While the costs of natural disasters escalate under a business-as-usual, global-warming scenario, the estimated US$820 billion upfront investment required by Australia for further renewable energy infrastructure – for new generation, transmission, storage and distribution costs – would pay for itself over time in energy sales, according to the Stanford report.
And the private and social costs of energy would be massively reduced, as suggested in Table 9 of the Australian summary, below.
Jacobson emphasized the Green New Deal as laid out for Australia and other countries demonstrates simply the possible. “There are many solutions and many scenarios that could work,” he said.

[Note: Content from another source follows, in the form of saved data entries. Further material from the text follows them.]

(** The free entry [riomap] takes is the first. *)
Lemma first_free (P : Z → bool) n : ∀ k, match head (filter (λ i, P i = false) (seqZ k (Z.of_nat n))) with
  | Some i => k ≤ i < k + Z.of_nat n ∧ P i = false ∧ ∀ j, k ≤ j < i → P j = true
  | None => ∀ j, k ≤ j < k + Z.of_nat n → P j = true
  end.
Proof.
  induction n as [|n IH]; intros k; [intros j; lia|]. rewrite seqZ_cons by lia. rewrite filter_cons. case_decide as Hk; cbn [head].
  - split; [lia|]. split; [done|]. lia.
  - apply not_false_is_true in Hk. replace (Z.pred (Z.of_nat (S n))) with (Z.of_nat n) by lia. specialize (IH (Z.succ k)).
    destruct (head _) as [i|]; [destruct IH as (Hi & Hf & Hall); split; [lia|]; split; [done|]; intros j Hj|intros j Hj];
      (destruct (decide (j = k)) as [->|]; [done|]); apply Hall || apply IH; lia.
Qed.
Lemma get_iomap_mr_spec r : match rs_get_iomap_mr r with
  | Some i => 0 ≤ i < sg_length (remote_iomap (cfg r)) ∧ slot_used r i = false ∧ ∀ j, 0 ≤ j < i → slot_used r j = true
  | None => ∀ j, 0 ≤ j < sg_length (remote_iomap (cfg r)) → slot_used r j = true
  end.
Proof.
  unfold rs_get_iomap_mr. destruct (decide (0 ≤ sg_length (remote_iomap (cfg r)))) as [Hn|Hn].
  - pose proof (first_free (slot_used r) (Z.to_nat (sg_length (remote_iomap (cfg r)))) 0) as H. rewrite Z2Nat.id in H by done. exact H.
  - rewrite seqZ_nil by lia. cbn. lia.
Qed.

Lemma slot_free r i : slot_used r i = false → i ∉ im_index <$> (iomap_list r ++ iomap_queue r).
Proof.
  unfold slot_used, mappings. intros Hu Hin. apply list_elem_of_fmap in Hin as (m & -> & Hm). apply list_elem_of_In in Hm.
  assert (existsb (λ m0, Z.eqb (im_index m0) (im_index m)) (iomap_list r ++ iomap_queue r) = true) as Ht; [|by rewrite Hu in Ht].
  apply existsb_exists. exists m. by rewrite Z.eqb_refl.
Qed.

Lemma maps_remote q l p n m : maps_ok q l p n → im_index m ∉ im_index <$> (l ++ q) → 0 ≤ im_index m < n → maps_ok (q ++ [m]) l true n.
Proof.
  intros [H1 H2 H3 H4] Hf Hi. constructor; [| | |done]; rewrite ?app_assoc.
  - rewrite fmap_app, list.filter_app. apply list.NoDup_app. split; [done|]. cbn [fmap list_fmap]. rewrite filter_cons, decide_True by lia. cbn. split; [|apply list.NoDup_singleton].
    intros x Hx Hx'. apply list_elem_of_singleton in Hx' as ->. by apply list_elem_of_filter in Hx as [_ Hx].
  - apply list.Forall_app. split; [done|]. apply list.Forall_singleton. by right.
  - apply list.Forall_app. split; [done|]. apply list.Forall_singleton. lia.
Qed.
Lemma maps_local q l p n m : maps_ok q l p n → im_index m = -1 → maps_ok q (l ++ [m]) p n.
Proof.
  intros [H1 H2 H3 H4] Hi. rewrite fmap_app, list.filter_app in H1. apply list.Forall_app in H2 as [H2 H2']. constructor; [| |done|done]; rewrite <- app_assoc.
  - rewrite fmap_app, list.filter_app. cbn [app fmap list_fmap]. rewrite filter_cons, decide_False by lia. done.
  - repeat (apply list.Forall_app; split; try done). apply list.Forall_singleton. by left.
Qed.

Section Mappings.
Context {K : Type} `{!RsEnv K, !RsSetup K, !RsMap K}.
#[local] Abbreviation kept m := (keeps (K := K) maps_of m).

Lemma step_bind {A B} (m : R K A) (f : A → R K B) e b e2 : (m ≫= f) e = Ok (b, e2) → ∃ a e1, m e = Ok (a, e1) ∧ f a e1 = Ok (b, e2).
Proof. unfold mbind, R_bind. destruct (m e) as [[a e1]| | | |]; try done. cbn. by exists a, e1. Qed.

Lemma aside_maps (Q : list rs_iomap_mr → list rs_iomap_mr → bool → rs_cfg → Prop) :
  aside (K := K) (λ r _, Q (iomap_queue r) (iomap_list r) (iomap_pending r) (cfg r)).
Proof. by constructor. Qed.
Lemma maps_aside : aside (K := K) maps_of.
Proof. apply (aside_maps (λ q l p c, maps_ok q l p (sg_length (remote_iomap c)))). Qed.

(** [place] also writes the send buffer. *)
Lemma keeps_place (Q : list rs_iomap_mr → list rs_iomap_mr → bool → rs_cfg → Prop) bs write :
  let P r (_ : mem) := Q (iomap_queue r) (iomap_list r) (iomap_pending r) (cfg r) in
  (∀ d, keeps P (write d)) → keeps (K := K) P (place bs write).
Proof. intros P Hw. unfold place, set_ssgl_addr. keeps_tac; try done; apply Hw. Qed.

What greater catalyst is needed?
In this transformative year for Australia, more scientifically calculated inputs and outcomes are welcome and those which link Australia with international efforts, resolutions and legislation even more so.
The Australian federal government has refused to acknowledge the nation’s exposure to the effects of climate change. It has argued the country’s insignificance in terms of global emissions as justification for not developing a climate action plan which transitions Australia from reliance on fossil fuels towards its abundant renewable resources.
In a report published on Australia’s scorched New Year’s Eve, German broadcaster Deutsche Welle quoted outspoken economist Steve Keen on the psychology of the Australian government’s lack of leadership on climate change. Amid the heartbreaking reports of devastation and the human and economic costs of this summer, his comments could provoke a revolution.
“Australia is politically dominated by climate change trivializers,” he said. “They’ve always assumed that sea level rise would be the symptom, and Pacific island nations – who don’t matter – the victims. Now, with the bushfires, the populace is realizing that Australia may be the first victim.”